Using functions to be more efficient – March 28, 2018
Tagged as: [In yesterday’s post I focused on the task of using R to “drive” MS Excel. I deliberately ended the post with a fully functioning (pun intended) but very ugly set of code. Why “ugly”? Well, because the last set of code wound up repeating 4 lines of code 12 times!
### Manual and painful way
## Create a new workbook
wb <- createWorkbook()
# education by each of the other 4 variables
NameofSheet <- "CoverageByEducation"
TheData <- table(OfInterest$EDUCATION,OfInterest$NOTCOV)
addWorksheet(wb = wb, sheetName = NameofSheet)
writeData(wb = wb, sheet = NameofSheet, x = TheData, borders = "n")
NameofSheet <- "MedbillByEducation"
TheData <- table(OfInterest$EDUCATION,OfInterest$MEDBILL)
addWorksheet(wb = wb, sheetName = NameofSheet)
writeData(wb = wb, sheet = NameofSheet, x = TheData, borders = "n")
### many repeating lines removed ###
NameofSheet <- "PNMED12MByAge"
TheData <- table(OfInterest$AGE,OfInterest$PNMED12M)
addWorksheet(wb = wb, sheetName = NameofSheet)
writeData(wb = wb, sheet = NameofSheet, x = TheData, borders = "n")
#
saveWorkbook(wb, "BetterExcelExample.xlsx", overwrite = TRUE) ## save to working directory
Now, to be honest, in a nice modern IDE environment like RStudio
,
cutting, pasting and making small edits 12 times is not all that
difficult.
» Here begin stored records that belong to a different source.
Definition ConditionTypeValidated := "Validated".
Definition ConditionTypeAvailable := "Available".
Definition ConditionTypeReady := "Ready".
Definition ConditionTypeCompatible := "Compatible".
Definition ConditionTypeConfigured := "Configured".
Definition ReasonRequirementsMet := "RequirementsMet".
Definition ReasonResourceFound := "ResourceFound".
Definition ReasonResourceNotFound := "ResourceNotFound".
Definition ReasonVersionIncompatible := "VersionIncompatible".
Definition ReasonCheckExecutionFailed := "CheckExecutionFailed".
Definition ReasonAPIAccessDenied := "APIAccessDenied".

(** ** check.go, base.go, target.go *)
Definition CheckGroup : Type := string.
Definition GroupComponent : CheckGroup := "component".
Definition GroupDependency : CheckGroup := "dependency".
Definition GroupPlatform : CheckGroup := "platform".
Definition GroupService : CheckGroup := "service".
Definition GroupWorkload : CheckGroup := "workload".

Definition CanonicalGroupOrder : list CheckGroup :=
  [GroupDependency; GroupService; GroupPlatform; GroupComponent; GroupWorkload].

(** The client of a target is the ambient reader; [t_IO] says whether the
    stream handle is set. *)
Record Target `{Semver} := mkTarget {
  t_CurrentVersion : option Version;
  t_TargetVersion : option Version;
  t_Resource : option json;
  t_IO : bool;
  t_Debug : bool;
}.

Definition instant : Type := nat.

Record Check `{Semver} := mkCheck {
  ck_ID : string;
  ck_Name : string;
  ck_Description : string;
  ck_Group : CheckGroup;
  ck_CheckKind : string;
  ck_CheckType : string;
  ck_CanApply : instant → Target → res go_error bool;
  ck_Validate : instant → Target → res go_error (option DiagnosticResult);
}.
I did do exactly that my first pass through. But as I looked
at it I also knew I could do much better if I used automation. The code
would be easier to read or modify in the future and I’d be much less
likely to make a mistake.
Background and catchup
My colleague wanted to be able to do some simple analysis around health care using the Centers for Disease Control and Prevention (https://www.cdc.gov), National Center for Health Statistics (https://www.cdc.gov/nchs/index.htm), National Health Interview Survey (https://www.cdc.gov/nchs/nhis/nhis_2016_data_release.htm). They wanted a series of cross tabulated sets of summary data for variable pairings (for example whether or not the respondent had a formal health care provider by region of the country). They wanted one Excel “workbook” with 12 worksheets each one of which was the summary of counts for a pair of variables. From there they could use Excel’s native plotting tools to make the graphs they needed.
You can review everything that happened yesterday (which I recommend) or
you can pick up here. To join us in progress make sure you load the
right libraries and grab the dataset we wound up on which is called
OfInterest
.
knitr::opts_chunk$set(echo = TRUE, warning = FALSE)
library(dplyr)
##
## Attaching package: 'dplyr'
## The following objects are masked from 'package:stats':
##
## filter, lag
## The following objects are masked from 'package:base':
##
## intersect, setdiff, setequal, union
library(ggplot2)
theme_set(theme_bw()) # set theme to my personal preference
# install.packages("openxlsx")
require(openxlsx)
## Loading required package: openxlsx
OfInterest <- read.csv("ofinterest.csv")
### OfInterest <- read.csv("https://raw.githubusercontent.com/ibecav/ibecav.github.io/master/Rmdfiles/ofinterest.csv") available through Github about 9Mb
str(OfInterest)
## 'data.frame': 103789 obs. of 9 variables:
## $ AGE : Factor w/ 3 levels "19 to 60","Less than 18",..: 1 1 1 2 2 1 1 1 3 1 ...
## $ REGION : Factor w/ 4 levels "Midwest","Northeast",..: 3 4 4 4 4 4 3 3 4 3 ...
## $ SEX : Factor w/ 2 levels "Female","Male": 2 1 2 2 1 1 1 2 2 2 ...
## $ EDUCATION: Factor w/ 3 levels "Bachelor's degree or higher",..: 3 2 1 2 NA 1 2 2 1 3 ...
## $ EARNINGS : Factor w/ 3 levels "$01-$34,999",..: 1 2 2 NA NA 3 1 NA 2 3 ...
## $ PDMED12M : Factor w/ 2 levels "No","Yes": 1 2 1 1 1 1 1 1 1 1 ...
## $ PNMED12M : Factor w/ 2 levels "No","Yes": 1 1 1 1 1 1 1 1 1 1 ...
## $ NOTCOV : Factor w/ 2 levels "Covered","Not covered": 1 1 1 1 1 1 1 1 1 1 ...
## $ MEDBILL : Factor w/ 2 levels "No","Yes": 1 2 2 2 2 1 1 1 1 1 ...
Breaking the task down
So as my tagline indicates I don’t consider myself a “programmer”. I
love analyzing data and I love R
but I approach programming slowly and
cautiously. What I’m about to explain as my method will likely seem
quaint and even antiquated to some but has the advantage of being very
methodical and very practical. There are lots of places on the web to
read about this stuff, I’m simply making the case I hope mine is slow
enough and methodical enough for a beginner.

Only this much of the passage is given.